** Data section follows **

(** [block_current] up to the context switch it ends in. *)
Definition block_current s (cpu : nat) (frame : TrapFrame) (frame_addr : Z)
    (fpu fpu_out : FpuState) : Decision :=
  let cur := wrap 32 (current_vcpu (pc s) cpu) in
  let idle := idle_vcpu (pc s) cpu in
  if cur =? idle then mkDecision s frame fpu_out false 0
  else
    let s1 :=
      match vcpu_get (slab s) cur with
      | Some v =>
        let g := Z.to_nat (gang_id v) in
        let s' := with_slab s (vcpu_set (slab s) cur (set_state v Halted)) in
        match (if (0 <? g)%nat && (g <? MAX_GANGS)%nat then gang_at (gt s) g else None) with
        | Some gang =>
          with_gt s' (set_gang_at (gt s) g (Some (set_running gang (saturating_sub (running_count gang) 1))))
        | None => s'
        end
      | None => s
      end in
    schedule_inner s1 cpu frame frame_addr fpu fpu_out.

(** ** Wake and steal *)

Definition wake s (vid64 : Z) : Sched M :=
  let vid := wrap 32 vid64 in
  match vcpu_get (slab s) vid with
  | Some v =>
    if bool_decide (state v = Halted) then
      let s1 := with_slab s (vcpu_set (slab s) vid (set_vruntime (set_state v Ready) 0)) in
      let target := find_least_loaded (pc s1) in
      if (MAX_CPUS <=? target)%nat then s1
      else
        let p1 := snd (rq_push (pc s1) target vid) in
        let p2 := add_task_count p1 target 1 in
        if is_online p2 target then
          let sl := slot p2 target in
          mkSched (gt s1) (slab s1) (set_slot p2 target (with_need_resched sl true)) (mm s1) (tss_rsp0 s1)
            ((apic_id sl, IPI_VECTOR) :: ipis s1)
        else with_pc s1 p2
    else s
  | None => s
  end.

Definition fat_step (p : Percpu) (hungry : nat) (acc : option nat * Z) (cpu : nat) : option nat * Z :=
  if (cpu =? hungry)%nat then acc
  else
    let cnt := task_count p cpu in
    if (cnt >? snd acc) && (cnt >=? 2) then (Some cpu, cnt) else acc.

(** [steal_task]; [irq_on] is [interrupts::are_enabled()], [got_lock] the
    outcome of [try_lock]. *)
Definition steal_task s (irq_on got_lock : bool) (hungry : nat) : bool * Sched M :=
  if negb irq_on then (false, s)
  else if negb got_lock then (false, s)
  else
    match fst (fold_left (fat_step (pc s) hungry) (seq 0 MAX_CPUS) (None, 0)) with
    | None => (false, s)
    | Some source =>
      match rq_pop (pc s) source with
      | (None, _) => (false, s)
      | (Some vid, p1) =>
        let p2 := snd (rq_push p1 hungry (wrap 32 vid)) in
        let p3 := add_task_count p2 source (-1) in
        (true, with_pc s (add_task_count p3 hungry 1))
      end
    end.

(** ** Idle vCPU of a CPU *)

(** [init_idle_vcpu]; [rip_] is the address of the HLT loop, [sp] the current
    stack pointer; [None] is the panic of [expect]. *)
Definition init_idle_vcpu s (cpu : nat) (rip_ sp : Z) : option (Sched M) :=
  match vcpu_alloc (slab s) GANG_UNSCHEDULED (pml4_address (mm s)) (Z.shiftl 1 (Z.of_nat cpu)) TIdle with
  | (None, _) => None
  | (Some vid, v) =>
    let v1 := vcpu_update v vid (fun c => set_frame (set_state c VIdle) (frame_of 0 rip_ 0x08 0x202 sp 0x10)) in
    let p1 := set_slot (pc s) cpu (with_kernel_stack_top (slot (pc s) cpu) sp) in
    let p2 := set_idle_vcpu p1 cpu vid in
    let p3 := set_current_vcpu p2 cpu vid in
    Some (with_pc (with_slab s v1) (set_task_count p3 cpu 1))
  end.

Definition current_vcpu_id s (cpu : nat) : Z := wrap 32 (current_vcpu (pc s) cpu).
End scheduler.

** End of Data section **

§ **Activity**:
What is the number of lines above that contain the word "source"? Answer with that number only.

§ **Output of the exercise**:
3